● **YOUR TASK**
How many lines in the data below contain the string "constructor"? State that number only.
*** RECORD EXCERPTS ***
(* ===== verification/PolicyFacts.v ===== *)
(** What the policy authorizes, declaratively: CheckCreate passes exactly those creates. *)
From S2P Require Import Prelude Regex Markdown Spec Shell Paths Domains DomainFacts Policy.

(** ** Errors *)

(** A sentinel survives the wire. *)
Lemma ErrorForCode_Code e : ErrorForCode (Code (Some e)) = e.
Proof. by destruct e. Qed.

Lemma first_of_None a b : a orelse b = None <-> a = None /\ b = None.
Proof. destruct a; naive_solver. Qed.

Lemma deny_None (b : bool) (e : WErr) : (if b then Some e else None) = None <-> b = false.
Proof. by destruct b. Qed.

Lemma allow_None (b : bool) (e : WErr) : (if b then None else Some e) = None <-> b = true.
Proof. by destruct b. Qed.

(** ** Paths *)

(** What the checks rely on of the host: the working directory, and what an absolute path
    resolves to, are absolute. *)
Class AbsHost (h : PathHost) : Prop := {
  getwd_abs : forall wd, ph_Getwd h = Some wd -> filepath_IsAbs wd = true;
  links_abs : forall p q, filepath_IsAbs p = true -> ph_EvalSymlinks h p = Some q -> filepath_IsAbs q = true }.

(** A path's elements, after its links are followed. *)
Definition located (h : PathHost) (path : gostring) (es : list gostring) : Prop :=
  Forall good es /\ canonicalPath h path = Some (abs es).

(** [path] is [root], or lies in it. *)
Definition under (h : PathHost) (path root : gostring) : Prop :=
  exists rs u, located h root rs /\ located h path (rs ++ u).

Lemma pathUnder_spec a b : Forall good a -> Forall good b -> pathUnder (abs a) (abs b) = true <-> exists u, a = b ++ u.
Proof.
  intros Ha Hb. unfold pathUnder. destruct (decide (abs a = abs b)) as [E|E].
  { rewrite (bool_decide_true _ E). apply abs_inj in E as ->; [|done..]. split; [|done]. exists []. by rewrite app_nil_r. }
  rewrite (bool_decide_false _ E). split.
  - intros H. destruct (decide (b `prefix_of` a)) as [Hp|Hp]; [exact Hp|].
    destruct (Rel_outside b a Hb Ha Hp) as (rel & Hr & [->|Hl]); rewrite Hr in H; [done|]. rewrite Hl in H. by destruct (rel <>s "..").
  - intros [u ->]. apply Forall_app in Ha as [_ Hu]. rewrite Rel_under by done.
    destruct u as [|e u]; [by rewrite app_nil_r in E|]. pose proof (Join_stays _ Hu) as Hl. unfold leaves in Hl.
    rewrite bool_decide_false by tauto. destruct (HasPrefix _ _); [tauto|done].
Qed.

Section host.
Context (h : PathHost) `{!AbsHost h}.

Lemma canonical_located p c : canonicalPath h p = Some c -> exists es, c = abs es /\ located h p es.
Proof.
  intros Hc. unfold located. rewrite Hc. revert Hc. unfold canonicalPath. destruct (filepath_Abs h p) as [a|] eqn:Ea; [|done].
  destruct (ph_EvalSymlinks h a) as [q|] eqn:Eq; [|done]. intros [= <-].
  assert (filepath_IsAbs a = true) as Ha.
  { unfold filepath_Abs in Ea. destruct (filepath_IsAbs p) eqn:Ep.
    - injection Ea as <-. apply Clean_is_abs in Ep as (es & _ & ->). reflexivity.
    - destruct (ph_Getwd h) as [wd|] eqn:Ew; [|done]. injection Ea as <-. apply getwd_abs in Ew. unfold filepath_Join.
      rewrite bool_decide_false by (by intros ->). apply HasPrefix_spec in Ew as [w ->].
      destruct (Clean_is_abs ((bs "/" ++ w) ++ "/" ++ p)) as (es & _ & ->); reflexivity. }
  destruct (Clean_is_abs q) as (es & Hg & E); [by eapply links_abs|]. exists es. by rewrite E.
Qed.

Lemma located_inj p a b : located h p a -> located h p b -> a = b.
Proof. intros [Ha Ea] [Hb Eb]. apply abs_inj; [done..|]. congruence. Qed.

Lemma root_holds_spec p es root : located h p es -> root_holds h (abs es) root = true <-> under h p root.
Proof.
  intros Hp. unfold root_holds, under. destruct (canonicalPath h root) as [c|] eqn:E.
  - apply canonical_located in E as (rs & -> & Hr). rewrite pathUnder_spec by (apply Hp || apply Hr). split.
    + intros [u ->]. by exists rs, u.
    + intros (rs' & u & Hr' & Hp'). rewrite (located_inj root rs rs') by done. exists u. by eapply located_inj.
  - split; [done|]. intros (rs & u & [_ Hr] & _). congruence.
Qed.

Lemma roots_hold_spec p es roots : located h p es ->
  existsb (root_holds h (abs es)) roots = true <-> exists root, root ∈ roots /\ under h p root.
Proof. intros Hp. rewrite existsb_exists. setoid_rewrite <- list_elem_of_In. by setoid_rewrite (root_holds_spec p es). Qed.

Lemma under_located p root : under h p root -> exists es, located h p es.
Proof. intros (rs & u & _ & Hp). by exists (rs ++ u). Qed.

(** ** What is permitted *)

Context (ToLower : gostring -> gostring) (p : Policy).

(** A ceiling holds; zero is none. *)
Definition within (ceiling n : Z) : Prop := (ceiling <= 0 \/ n <= ceiling)%Z.

Lemma over_false ceiling n : over ceiling n = false <-> within ceiling n.
Proof. unfold over, within. rewrite andb_false_iff, !Z.ltb_ge. lia. Qed.

(** A source is none, or lies after its links under a root. *)
Definition source_ok (s : gostring) : Prop := s = [] \/ exists root, root ∈ po_MountRoots p ++ po_MountRootsRO p /\ under h s root.

(** The destinations of aped's own mounts. *)
Definition system_dest (d : gostring) : Prop := d ∈ [FrameworkDest; GovernanceDest; ApeBinDest].
#[export] Instance system_dest_dec d : Decision (system_dest d).
Proof. unfold system_dest. apply _. Defined.

Record bind_ok (m : MountSpec) : Prop := {
  bk_system : system_dest (mt_Dest m) -> mt_ReadOnly m = true;
  bk_source : ~ system_dest (mt_Dest m) -> source_ok (mt_Source m);
  bk_writable : ~ system_dest (mt_Dest m) -> mt_ReadOnly m = false ->
    ~ exists root, root ∈ po_MountRootsRO p /\ under h (mt_Source m) root }.

Definition domain_ok (d : gostring) : Prop := norm ToLower d <> [] ->
  exists a, a ∈ ep_AllowedDomains (po_Egress p) /\ norm ToLower a <> [] /\ domainCovers (norm ToLower a) (norm ToLower d) = true.

Definition device_ok (d : Device) : Prop :=
  (dv_PCI d <> [] /\ dv_USB d = [] /\ dv_PCI d ∈ dp_PCI (po_Devices p)) \/
  (dv_PCI d = [] /\ dv_USB d <> [] /\ dv_USB d ∈ dp_USB (po_Devices p)).

(** A create the policy permits beside [n] workspaces. *)
Record Permitted (rc : ResolvedCreate) (n : Z) : Prop := {
  pm_image : rc_Image rc ∈ po_Images p;
  pm_project : source_ok (rc_MountPath rc);
  pm_mounts : within (lm_MaxMounts (po_Limits p)) (Z.of_nat (length (rc_Mounts rc)));
  pm_dests : Forall (fun m => TrimSpace (mt_Dest m) <> []) (rc_Mounts rc) /\ NoDup (mt_Dest <$> rc_Mounts rc);
  pm_binds : Forall bind_ok (rc_Mounts rc);
  pm_vcpus : within (lm_MaxVCPUs (po_Limits p)) (rc_VCPUs rc);
  pm_mem : within (lm_MaxMemMB (po_Limits p)) (rc_MemMB rc);
  pm_count : within (lm_MaxWorkspaces (po_Limits p)) (n + 1);
  pm_egress : rc_EgressDomains rc <> [] ->
    ep_Enabled (po_Egress p) = true /\ within (ep_MaxDomains (po_Egress p)) (Z.of_nat (length (rc_EgressDomains rc))) /\
    Forall domain_ok (rc_EgressDomains rc);
  pm_devices : Forall device_ok (rc_Devices rc) }.

Lemma checkMount_ok s : checkMount h p s = None <-> source_ok s.
Proof.
  unfold checkMount, source_ok. destruct (decide (s = bs "")) as [E|E].
  { rewrite (bool_decide_true _ E). split; [by left|done]. }
  rewrite (bool_decide_false _ E). change (bs "") with (@nil byte) in E. destruct (canonicalPath h s) as [c|] eqn:Ec.
  - apply canonical_located in Ec as (es & -> & Hs). rewrite allow_None, (roots_hold_spec s es) by done. tauto.
  - split; [done|]. intros [?|(root & _ & Hu)]; [done|]. apply under_located in Hu as (es & _ & Hs). congruence.
Qed.

Lemma readOnlyRootFor_spec s : readOnlyRootFor h p s = true <-> exists root, root ∈ po_MountRootsRO p /\ under h s root.
Proof.
  unfold readOnlyRootFor. destruct (canonicalPath h s) as [c|] eqn:Ec.
  - apply canonical_located in Ec as (es & -> & Hs). by apply roots_hold_spec.
  - split; [done|]. intros (root & _ & Hu). apply under_located in Hu as (es & _ & Hs). congruence.
Qed.

Lemma check_bind_ok m : check_bind h p m = None <-> bind_ok m.
Proof.
  unfold check_bind. destruct (decide (system_dest (mt_Dest m))) as [Hs|Hs].
  - assert (check_bind h p m = if mt_ReadOnly m then None else Some ErrPolicyDenied) as E.
    { unfold check_bind. unfold system_dest in Hs. rewrite !elem_of_cons, elem_of_nil in Hs.
      destruct Hs as [->|[->|[->|[]]]]; reflexivity. }
    unfold check_bind in E. rewrite E, allow_None. split; [|intros []; auto]. intros H. by split.
  - unfold system_dest in Hs. rewrite !elem_of_cons, elem_of_nil in Hs. rewrite !bool_decide_false by tauto. cbn [orb].
    rewrite first_of_None, checkMount_ok, deny_None, andb_false_iff, negb_false_iff.
    assert (~ system_dest (mt_Dest m)) as Hn by (unfold system_dest; by rewrite !elem_of_cons, elem_of_nil).
    pose proof (readOnlyRootFor_spec (mt_Source m)) as Hr. destruct (readOnlyRootFor h p (mt_Source m)); split.
    + intros [H1 H2]. split; [done|auto|]. intros _ HR. destruct H2; congruence.
    + intros [H1 H2 H3]. split; [auto|]. left. destruct (mt_ReadOnly m); [done|]. exfalso. by apply H3, Hr.
    + intros [H1 H2]. split; [done|auto|]. intros _ _ Hu. by apply Hr in Hu.
    + intros [H1 H2 H3]. split; [auto|by right].
Qed.

Lemma mounts_loop_ok ms : forall seen, mounts_loop h p seen ms = None <->
  Forall (fun m => TrimSpace (mt_Dest m) <> []) ms /\ NoDup (mt_Dest <$> ms) /\ Forall bind_ok ms /\ Forall (fun m => mt_Dest m ∉ seen) ms.
Proof.
  induction ms as [|m ms IH]; intros seen; cbn [mounts_loop]; [split; [|done]; repeat split; constructor|].
  rewrite fmap_cons, NoDup_cons, !Forall_cons. destruct (decide (TrimSpace (mt_Dest m) = bs "")) as [E|E].
  { rewrite (bool_decide_true _ E). change (bs "") with (@nil byte) in E. split; [done|tauto]. }
  rewrite (bool_decide_false _ E). change (bs "") with (@nil byte) in E. destruct (decide (mt_Dest m ∈ seen)) as [Hs|Hs]; [rewrite (bool_decide_true _ Hs); split; [done|tauto]|].
  rewrite (bool_decide_false _ Hs), first_of_None, check_bind_ok, IH.
  assert (Forall (fun x => mt_Dest x ∉ {[mt_Dest m]} ∪ seen) ms <-> (mt_Dest m ∉ mt_Dest <$> ms) /\ Forall (fun x => mt_Dest x ∉ seen) ms) as ->.
  { rewrite !Forall_forall. set_solver. }
  tauto.
Qed.

Lemma checkDevice_ok d : checkDevice p d = None <-> device_ok d.
Proof.
  unfold checkDevice, device_ok, slices_Contains. change (bs "") with (@nil byte).
  destruct (decide (dv_PCI d = [])) as [E1|E1], (decide (dv_USB d = [])) as [E2|E2];
    rewrite ?(bool_decide_true _ E1), ?(bool_decide_false _ E1), ?(bool_decide_true _ E2), ?(bool_decide_false _ E2); cbn [negb andb];
    rewrite ?allow_None, ?bool_decide_eq_true; naive_solver.
Qed.

Lemma checkDevices_ok ds : checkDevices p ds = None <-> Forall device_ok ds.
Proof. induction ds as [|d ds IH]; cbn [checkDevices]; [split; [constructor|done]|]. by rewrite first_of_None, checkDevice_ok, IH, Forall_cons. Qed.

Lemma checkEgress_ok ds : checkEgress ToLower p ds = None <->
  (ds <> [] -> ep_Enabled (po_Egress p) = true /\ within (ep_MaxDomains (po_Egress p)) (Z.of_nat (length ds)) /\ Forall domain_ok ds).
Proof.
  unfold checkEgress. destruct ds as [|d0 ds0]; [done|]. set (ds := d0 :: ds0). assert (ds <> []) as Hne by done. clearbody ds.
  transitivity (ep_Enabled (po_Egress p) = true /\ within (ep_MaxDomains (po_Egress p)) (Z.of_nat (length ds)) /\ Forall domain_ok ds); [|tauto].
  rewrite <- over_false. destruct (ep_Enabled _); cbn [negb]; [|naive_solver]. destruct (over _ _); [naive_solver|].
  transitivity (snd (IntersectDomains ToLower ds (ep_AllowedDomains (po_Egress p))) = []); [by case_match|].
  assert (snd (IntersectDomains ToLower ds (ep_AllowedDomains (po_Egress p))) = [] <-> Forall domain_ok ds) as ->; [|tauto].
  cbn [IntersectDomains snd]. rewrite filter_nil_iff, Forall_forall. unfold domain_ok.
  setoid_rewrite elem_of_SortedDomains. setoid_rewrite negb_false_iff. setoid_rewrite authorized_spec.
  setoid_rewrite elem_of_SortedDomains. naive_solver.
Qed.

Lemma CheckCreate_ok rc n : CheckCreate ToLower h p rc n = None <-> Permitted rc n.
Proof.
  unfold CheckCreate. rewrite !first_of_None. unfold checkImage, checkMounts, checkLimits, slices_Contains.
  rewrite allow_None, bool_decide_eq_true, checkMount_ok, checkEgress_ok, checkDevices_ok.
  assert (forall (b : bool) x, (if b then Some ErrPolicyDenied else x) = None <-> b = false /\ x = None) as Hif by (intros [] ?; naive_solver).
  rewrite !Hif, !over_false, mounts_loop_ok, andb_false_iff, Z.ltb_ge, Z.leb_gt.
  assert (forall c, (c <= 0 \/ n < c)%Z <-> within c (n + 1)) as Hc by (unfold within; lia). rewrite Hc.
  assert (Forall (fun m => mt_Dest m ∉ (∅ : gset gostring)) (rc_Mounts rc)) as Hall by (apply Forall_forall; set_solver).
  split; [intros H; split; tauto|intros []; tauto].
Qed.

End host.

(** The hosts a permitted list of domains reaches, the policy's own domains reach. *)
Lemma permitted_hosts ToLower (p : Policy) ds host : Forall (domain_ok ToLower p) ds ->
  Allowed ToLower (NewMatcher ToLower ds) host = true -> Allowed ToLower (NewMatcher ToLower (ep_AllowedDomains (po_Egress p))) host = true.
Proof.
  rewrite Forall_forall, !Allowed_iff. intros Hd (d & Hin & Hne & Hm). destruct (Hd d Hin Hne) as (a & Ha & Hane & Hc).
  exists a. split; [done|]. split; [done|]. by eapply covers_matches.
Qed.

(** C27: CheckCreate passes exactly the creates the policy permits: a listed image; a
    project and mounts from under allowed roots after symbolic links, each at its own
    destination, writable only outside the read-only roots, the daemon's own mounts
    read-only; resources, mounts and workspaces within their ceilings; listed devices; and
    egress, where it is enabled, to domains the allowed ones cover. Every host such
    domains let a workspace reach is one the policy's own domains let through. *)
Theorem CheckCreate_permits (h : PathHost) (ToLower : gostring -> gostring) (p : Policy) (rc : ResolvedCreate) (n : Z) :
  AbsHost h ->
  (CheckCreate ToLower h p rc n = None <-> Permitted h ToLower p rc n) /\
  (CheckCreate ToLower h p rc n = None -> forall host,
     Allowed ToLower (NewMatcher ToLower (rc_EgressDomains rc)) host = true ->
     Allowed ToLower (NewMatcher ToLower (ep_AllowedDomains (po_Egress p))) host = true).
Proof.
  intros Hh. split; [by apply CheckCreate_ok|]. rewrite CheckCreate_ok by done. intros Hp host.
  destruct (decide (rc_EgressDomains rc = [])) as [->|Hne]; [done|]. apply permitted_hosts. by apply (pm_egress _ _ _ _ _ Hp Hne).
Qed.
*** End of RECORD EXCERPTS ***
● **OUTPUT**
2